(* ===== verification/_CoqProject ===== *)
-Q . S2P
Prelude.v
Worklist.v
Semver.v
Scope.v
ScopeRelation.v
ScopeSoundness.v
Hierarchy.v
Topology.v
Validation.v
Resolution.v
ResolutionState.v
Precedence.v
ResolutionSpec.v
Resolver.v
Compatibility.v
EconomicsModel.v
Ledger.v
Ranking.v
Generator.v
Allocation.v
StateError.v
EffectModel.v
EffectAdapter.v
EffectStore.v
EffectManager.v
EffectExample.v
EffectLogic.v
EffectFacts.v
EffectAuthorization.v
EffectProtocol.v
EffectSafety.v
EffectOutcome.v
Paths.v
CapabilityModel.v
CapabilityPolicy.v
CapabilityAuthority.v
Redaction.v
CapabilityStore.v
CapabilityToken.v
CapabilityBroker.v
CapabilityProxy.v
CapabilityAdmin.v
CapabilityLogic.v
CapabilityFacts.v
CapabilitySystem.v
CapabilitySafety.v
CapabilityOutcome.v
CapabilityExample.v
PlanModel.v
PlanValidity.v
PlanWellFormed.v
PlanPredicates.v
PlanDecision.v
PlanAdmission.v
PlanRevalidation.v
PlanExample.v
PlanStore.v
PlanRun.v
PlanRecovery.v
PlanRunFacts.v
PlanRunSound.v
PlanRunSteps.v
PlanRunSafety.v
PlanRunOutcome.v
PlanRunExample.v
RuntimeModel.v
RuntimePolicy.v
RuntimeGuide.v
RuntimeVerdict.v
RuntimeSound.v
RuntimeSafety.v
RuntimeContext.v
RuntimeSynthesis.v
RuntimeExample.v
TeamAuthority.v
TeamStore.v
TeamFacts.v
TeamSystem.v
TeamSafety.v
TeamExample.v
(** * Ordered maps and sets *)

(** A [BTreeMap]/[BTreeSet] is a [gmap]/[gset] visited in key order. *)
Definition btree_set {K} `{Countable K, !Ord K} (s : gset K) : list K :=
  sort_by_key id (elements s).
Definition btree_map {K V} `{Countable K, !Ord K} (m : gmap K V) : list (K * V) :=
  sort_by_key fst (map_to_list m).
Definition btree_keys {K V} `{Countable K, !Ord K} (m : gmap K V) : list K :=
  fst <$> btree_map m.
(** [BTreeSet::pop_first]. *)
Definition pop_first {K} `{Countable K, !Ord K} (s : gset K) : option (K * gset K) :=
  match btree_set s with
  | [] => None
  | x :: _ => Some (x, s ∖ {[x]})
  end.

Section btree.
Context {K : Type} `{Countable K} `{!Ord K, !OrdLaws K}.

Lemma btree_set_perm (s : gset K) : btree_set s ≡ₚ elements s.
Proof. apply sort_by_key_perm. Qed.
Lemma elem_of_btree_set (s : gset K) x : x ∈ btree_set s <-> x ∈ s.
Proof. by rewrite btree_set_perm, elem_of_elements. Qed.
Lemma NoDup_btree_set (s : gset K) : NoDup (btree_set s).
Proof. rewrite btree_set_perm. apply NoDup_elements. Qed.
Lemma length_btree_set (s : gset K) : length (btree_set s) = size s.
Proof. by rewrite btree_set_perm. Qed.

Lemma btree_map_perm {V} (m : gmap K V) : btree_map m ≡ₚ map_to_list m.
Proof. apply sort_by_key_perm. Qed.
Lemma elem_of_btree_map {V} (m : gmap K V) k v : (k, v) ∈ btree_map m <-> m !! k = Some v.
Proof. by rewrite btree_map_perm, elem_of_map_to_list. Qed.
Lemma btree_keys_perm {V} (m : gmap K V) : btree_keys m ≡ₚ elements (dom m).
Proof.
    unfold btree_keys. rewrite btree_map_perm.
    apply NoDup_Permutation; [apply NoDup_fst_map_to_list|apply NoDup_elements|].
    intros k. rewrite elem_of_elements, elem_of_dom, list_elem_of_fmap. split.
    - intros ([k' v] & -> & Hv%elem_of_map_to_list). by exists v.
    - intros [v Hv]. exists (k, v). by rewrite elem_of_map_to_list.
Qed.
Lemma NoDup_btree_keys {V} (m : gmap K V) : NoDup (btree_keys m).
Proof. rewrite btree_keys_perm. apply NoDup_elements. Qed.
Lemma elem_of_btree_keys {V} (m : gmap K V) k : k ∈ btree_keys m <-> is_Some (m !! k).
Proof. by rewrite btree_keys_perm, elem_of_elements, elem_of_dom. Qed.

Lemma btree_set_sorted (s : gset K) : StronglySorted ord_le (btree_set s).
Proof. apply (sort_by_key_sorted id). Qed.

Lemma pop_first_Some (s s' : gset K) x :
    pop_first s = Some (x, s') -> x ∈ s /\ s' = s ∖ {[x]}.
Proof.
    unfold pop_first. destruct (btree_set s) as [|y l] eqn:E; [done|].
    intros [= <- <-]. split; [|done].
    apply elem_of_btree_set. rewrite E. set_solver.
Qed.
Lemma pop_first_None (s : gset K) : pop_first s = None -> s = ∅.
Proof.
    unfold pop_first. destruct (btree_set s) as [|y l] eqn:E; [|done].
    intros _. apply set_eq. intros z. rewrite <- elem_of_btree_set, E. set_solver.
Qed.
End btree.

(** * Counting and lists *)

(** Number of elements of a list that satisfy a boolean test. *)
Definition countb {A} (f : A -> bool) (l : list A) : nat := length (List.filter f l).
Arguments countb : simpl never.

Lemma countb_nil {A} (f : A -> bool) : countb f [] = 0.
Proof. done. Qed.
Lemma countb_cons {A} (f : A -> bool) x l :
  countb f (x :: l) = (if f x then 1 else 0) + countb f l.
Proof. unfold countb; cbn. by destruct (f x). Qed.
Lemma countb_app {A} (f : A -> bool) l1 l2 : countb f (l1 ++ l2) = countb f l1 + countb f l2.
Proof. unfold countb. by rewrite List.filter_app, length_app. Qed.
Lemma countb_le {A} (f : A -> bool) l : countb f l <= length l.
Proof. apply List.filter_length_le. Qed.
Lemma countb_mono {A} (f g : A -> bool) l :
  (forall x, x ∈ l -> f x = true -> g x = true) -> countb f l <= countb g l.
Proof.
  induction l as [|x l IH]; intros Hfg; [done|]. rewrite !countb_cons.
  specialize (IH (fun y Hy => Hfg y (list_elem_of_further _ _ _ Hy))).
  specialize (Hfg x (list_elem_of_here _ _)). destruct (f x), (g x); try lia.
Qed.
Lemma countb_perm {A} (f : A -> bool) l1 l2 : l1 ≡ₚ l2 -> countb f l1 = countb f l2.
Proof. induction 1; rewrite ?countb_cons; lia. Qed.
Lemma countb_ext {A} (f g : A -> bool) l :
  (forall x, x ∈ l -> f x = g x) -> countb f l = countb g l.
Proof.
  induction l as [|x l IH]; intros Hfg; [done|].
  rewrite !countb_cons, Hfg, IH; [done| |]; set_solver.
Qed.
Lemma countb_pos {A} (f : A -> bool) l x : x ∈ l -> f x = true -> 0 < countb f l.
Proof.
  induction l as [|y l IH]; [set_solver|].
  intros [->|Hx]%elem_of_cons Hf; rewrite countb_cons; [rewrite Hf; lia|].
  specialize (IH Hx Hf). lia.
Qed.
Lemma countb_zero {A} (f : A -> bool) l x : countb f l = 0 -> x ∈ l -> f x = false.
Proof.
  intros Hz Hx. destruct (f x) eqn:Hf; [|done].
  pose proof (countb_pos f l x Hx Hf). lia.
Qed.

Lemma countb_pos_inv {A} (f : A -> bool) l : 0 < countb f l -> exists x, x ∈ l /\ f x = true.
Proof.
  induction l as [|x l IH]; [rewrite countb_nil; lia|]. rewrite countb_cons. destruct (f x) eqn:Hf.
  - intros _. exists x. set_solver.
  - intros (y & Hy & Hfy)%IH. exists y. set_solver.
Qed.
Lemma countb_filter {A} (f g : A -> bool) l :
  countb f (List.filter g l) = countb (fun x => g x && f x) l.
Proof.
  induction l as [|x l IH]; [done|]. rewrite countb_cons; cbn [List.filter].
  destruct (g x); cbn [andb]; [by rewrite countb_cons, IH|done].
Qed.
(** Two disjoint tests count like their disjunction. *)
Lemma countb_plus {A} (f g : A -> bool) l :
  (forall x, x ∈ l -> f x && g x = false) ->
  countb f l + countb g l = countb (fun x => f x || g x) l.
Proof.
  induction l as [|x l IH]; intros Hd; [done|]. rewrite !countb_cons.
  specialize (Hd x) as Hx. rewrite <- IH by set_solver.
  destruct (f x), (g x); cbn in *; try lia. set_solver.
Qed.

■ **What you will do**: Count up the lines in the material above that contain the string "specialize", then state that figure alone.

■ **Solution for this exercise**: 4